--- Record excerpts Enclosed Below ---

(** *** The constructors keep the store sound *)

(** Reading the upstream of a new object. *)
Lemma upstream_sound fuel x0 s :
  upstream_ok s -> coherent s ->
  (forall x1, In x1 (upstream_list x0) -> x1 < length s) ->
  length s <= fuel ->
  exists input s1 tr0,
    upstream_tensor_with (tensor_getter fuel) x0 s = Some (Ok input, s1, tr0) /\
    Forall2 refreshed s s1 /\
    coherent s1 /\
    match x0 with
    | XOne x1 => denotes s x1 input
    | XList xs => exists rs, Forall2 (denotes s) xs rs /\ input = cat rs
    end.
Proof.
  intros Hup Hco Hbelow Hfuel.
  assert (forall xs s1, (forall y, In y xs -> y < length s) ->
            upstream_ok s1 -> coherent s1 -> length s1 = length s ->
            exists rs s' tr,
              map_each xs (tensor_getter fuel) s1 = Some (Ok rs, s', tr) /\
              Forall2 refreshed s1 s' /\
              coherent s' /\
              Forall2 (denotes s1) xs rs) as Hall.
  { induction xs as [|x1 xs IHxs]; intros s1 Hlt Hup1 Hco1 Hlen1.
    { exists [], s1, []. split; [done|]. split; [apply refreshes_refl|].
      split; [done|constructor]. }
    destruct (lookup_lt_is_Some_2 s1 x1) as [o1 Ho1].
    { rewrite Hlen1. apply Hlt. by left. }
    destruct (getter_sound fuel s1 x1 o1 Hup1 Hco1 Ho1)
      as (r & s2 & tr2 & Hget & Hr12 & _ & Hco2 & Hden).
    { apply lookup_lt_Some in Ho1. lia. }
    pose proof (upstream_ok_refreshes _ _ Hr12 Hup1) as Hup2.
    destruct (IHxs s2 (fun y Hy => Hlt y (or_intror Hy)) Hup2 Hco2)
      as (rs & s3 & tr3 & Hrest & Hr23 & Hco3 & Hdens).
    { rewrite <- Hlen1. symmetry. by eapply Forall2_length. }
    exists (r :: rs), s3, (tr2 ++ tr3)%list. split; [|split; [|split]].
    - simpl. eapply bind_ok; [exact Hget|].
      unfold bind. rewrite Hrest. unfold ret. by rewrite app_nil_r.
    - by eapply refreshes_trans.
    - exact Hco3.
    - constructor; [exact Hden|].
      destruct (stores_same refreshed s1 s2 refreshed_same Hr12) as (_ & _ & _ & Hback).
      eapply Forall2_impl; [exact Hdens|]. intros y ry. by apply denotes_same. }
  destruct x0 as [x1|xs]; simpl in *.
  - destruct (lookup_lt_is_Some_2 s x1 (Hbelow x1 (or_introl eq_refl))) as [o1 Ho1].
    destruct (getter_sound fuel s x1 o1 Hup Hco Ho1)
      as (r & s1 & tr & Hget & Hr & _ & Hco1 & Hden).
    { apply lookup_lt_Some in Ho1. lia. }
    by exists r, s1, tr.
  - destruct (Hall xs s Hbelow Hup Hco eq_refl) as (rs & s1 & tr & Hmap & Hr & Hco1 & Hdens).
    exists (cat rs), s1, tr. split; [|split; [done|split; [done|by exists rs]]].
    unfold bind. rewrite Hmap. unfold ret. by rewrite app_nil_r.
Qed.

Lemma with_parameter_values o (p : Parameter_ tensor) :
  _tensor p = _tensor (parameter_of o) -> same_values o (with_parameter o p).
Proof. by destruct o. Qed.

Lemma with_parameter_base o (p : Parameter_ tensor) (t' : TransformedParameter tensor) :
  with_parameter o p = Transformed t' -> base t' = p.
Proof. destruct o; [done|]. by intros [= <-]. Qed.
(** * Tic Tac Toe (Expo / React Native): the game core of [App.tsx]

    A shallow embedding of the pure rule functions ([createEmptyBoard],
    [oppositePlayer], [getWinner], [isDraw], [computeStatus]) and of the three
    event handlers of the [App] component ([applyMove], [restartRound],
    [resetScoresAndRestart]), followed by the properties of the
    specification; then the values the component derives for its render
    ([statusText], [statusColor], [winningSet], the [disabled] flag of a
    cell) and properties of whole rounds.

    Conventions of the embedding.
    - A [Cell] is [Player | null]: [None] is [null].
    - A [Board] is a JavaScript array of cells, a [list Cell] of any length.
    - Reading [board[i]] gives [undefined] outside the array: [arr_get]
      returns an [option], [None] being [undefined].
    - Indices are JavaScript numbers holding integers: [Z].
    - The score counters are JavaScript numbers (IEEE 754 doubles) holding
      integers; [js_add] is their [+], rounded to the nearest double.
    - The three [useState] cells of the component form one [Session] record;
      a handler is a function from the session of the render in which it was
      created to the session of the next render. *)

From stdpp Require Import base numbers list strings gmap.

Local Open Scope Z_scope.

(** ** Data model *)

(** [type Player = 'X' | 'O'] *)
Inductive Player : Set :=
| PlayerX
| PlayerO.

#[global] Instance Player_eq_dec : EqDecision Player.
Proof. solve_decision. Defined.

(** [type Cell = Player | null] *)
Abbreviation Cell := (option Player) (only parsing).

(** [type Board = Cell[]] *)
Abbreviation Board := (list Cell) (only parsing).

(** The value of the expression [arr[i]] for an integer [i]: the element when
    [0 <= i < arr.length], and [undefined] (here [None]) otherwise. *)
Definition arr_get {A : Type} (arr : list A) (i : Z) : option A :=
  if bool_decide (0 <= i) then arr !! Z.to_nat i else None.

(** The array after [arr[i] = v], for an index inside the array.  The
    handlers only assign after having read [null] at the same index, which
    puts the index inside the array (lemma [arr_get_Some_range]); outside
    it JavaScript would grow the array, a case no path of this program
    reaches, and the list is returned as it is. *)
Definition arr_set {A : Type} (arr : list A) (i : Z) (v : A) : list A :=
  if bool_decide (0 <= i) then <[Z.to_nat i := v]> arr else arr.

(** [WINNING_LINES] *)
Definition WINNING_LINES : list (list Z) :=
  [ [0; 1; 2];
    [3; 4; 5];
    [6; 7; 8];
    [0; 3; 6];
    [1; 4; 7];
    [2; 5; 8];
    [0; 4; 8];
    [2; 4; 6] ].

(** The result object of [getWinner]:
    [{ winner: Player | null; winningLine: number[] | null }]. *)
Record WinnerResult : Set := mkWinnerResult {
  winner : option Player;
  winningLine : option (list Z)
}.

(** [type GameStatus] *)
Inductive GameStatus : Set :=
| PLAYING (nextPlayer : Player)
| WON (winner : Player) (winningLine : list Z)
| DRAW.

(** The double nearest to the integer [z], by the rule of IEEE 754
    (round to nearest, ties to the even significand; 53 bits of
    significand).  Every integer of magnitude below 2^53 is a double; above,
    [e] low bits are dropped, [q] is the significand kept and [r] the part
    dropped.  The range of the exponent is not modelled: adding 1 to a
    finite double never leaves it. *)
Definition round_to_double (z : Z) : Z :=
  if Z.abs z <? 2 ^ 53 then z
  else
    let e := Z.log2 (Z.abs z) - 52 in
    let q := Z.abs z / 2 ^ e in
    let r := Z.abs z mod 2 ^ e in
    let half := 2 ^ (e - 1) in
    Z.sgn z
    * ((if r <? half then q
        else if half <? r then q + 1
        else if Z.even q then q else q + 1)
       * 2 ^ e).

(** [x + y] on two numbers holding integers. *)
Definition js_add (x y : Z) : Z := round_to_double (x + y).

(** The [scores] state: [{ X: number; O: number; draws: number }], each
    field holding the integer value of its number. *)
Record Scores : Set := mkScores {
  score_X : Z;
  score_O : Z;
  draws : Z
}.

(** The state of the [App] component: its three [useState] cells. *)
Record Session : Set := mkSession {
  board : Board;
  nextPlayer : Player;
  scores : Scores
}.

(** ** Rule functions *)

(** [createEmptyBoard]: [Array.from({ length: 9 }, () => null)] *)
Definition createEmptyBoard : Board := replicate 9 None.

(** [oppositePlayer] *)
Definition oppositePlayer (player : Player) : Player :=
  if decide (player = PlayerX) then PlayerO else PlayerX.

(** The body of the loop of [getWinner] for one line: with
    [const [a, b, c] = line; const v = board[a];] it is the test
    [v && v === board[b] && v === board[c]], returning [v] when it holds.
    [v] is truthy exactly when it is a mark.  A line with fewer than three
    entries leaves one of [a], [b], [c] undefined, the read at it gives
    [undefined] and the test fails. *)
Definition line_winner (board : Board) (line : list Z) : option Player :=
  match line with
  | a :: b :: c :: _ =>
      match arr_get board a with
      | Some (Some v) =>
          if bool_decide (arr_get board b = Some (Some v))
             && bool_decide (arr_get board c = Some (Some v))
          then Some v
          else None
      | _ => None
      end
  | _ => None
  end.

(** The [for (const line of lines)] loop of [getWinner]. *)
Fixpoint getWinner_scan (lines : list (list Z)) (board : Board) : WinnerResult :=
  match lines with
  | [] => {| winner := None; winningLine := None |}
  | line :: rest =>
      match line_winner board line with
      | Some v => {| winner := Some v; winningLine := Some line |}
      | None => getWinner_scan rest board
      end
  end.

(** [getWinner] *)
Definition getWinner (board : Board) : WinnerResult :=
  getWinner_scan WINNING_LINES board.

(** [isDraw]: [board.every((c) => c !== null) && getWinner(board).winner === null] *)
Definition isDraw (board : Board) : bool :=
  forallb (fun c => bool_decide (c <> None)) board
  && bool_decide (winner (getWinner board) = None).

(** [computeStatus] *)
Definition computeStatus (board : Board) (nextPlayer : Player) : GameStatus :=
  match winner (getWinner board), winningLine (getWinner board) with
  | Some w, Some l => WON w l
  | _, _ => if isDraw board then DRAW else PLAYING nextPlayer
  end.

(** ** The component's state and handlers *)

(** The state of the first render. *)
Definition initialSession : Session :=
  {| board := createEmptyBoard;
     nextPlayer := PlayerX;
     scores := {| score_X := 0; score_O := 0; draws := 0 |} |}.

(** [const status = useMemo(() => computeStatus(board, nextPlayer), ...)] *)
Definition status (s : Session) : GameStatus :=
  computeStatus (board s) (nextPlayer s).

(** [s[p]] on the scores object. *)
Definition score_of (p : Player) (s : Scores) : Z :=
  match p with
  | PlayerX => score_X s
  | PlayerO => score_O s
  end.

(** [{ ...s, [p]: s[p] + 1 }] *)
Definition bump_player (p : Player) (s : Scores) : Scores :=
  match p with
  | PlayerX =>
      {| score_X := js_add (score_X s) 1; score_O := score_O s; draws := draws s |}
  | PlayerO =>
      {| score_X := score_X s; score_O := js_add (score_O s) 1; draws := draws s |}
  end.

--- End of Enclosed Record excerpts ---

> Instructions to follow: Exactly as written, reproduce the lines of the data above from the first line through the line where "denotes s x1 input" appears.

> Answer box:
(** *** The constructors keep the store sound *)

(** Reading the upstream of a new object. *)
Lemma upstream_sound fuel x0 s :
  upstream_ok s -> coherent s ->
  (forall x1, In x1 (upstream_list x0) -> x1 < length s) ->
  length s <= fuel ->
  exists input s1 tr0,
    upstream_tensor_with (tensor_getter fuel) x0 s = Some (Ok input, s1, tr0) /\
    Forall2 refreshed s s1 /\
    coherent s1 /\
    match x0 with
    | XOne x1 => denotes s x1 input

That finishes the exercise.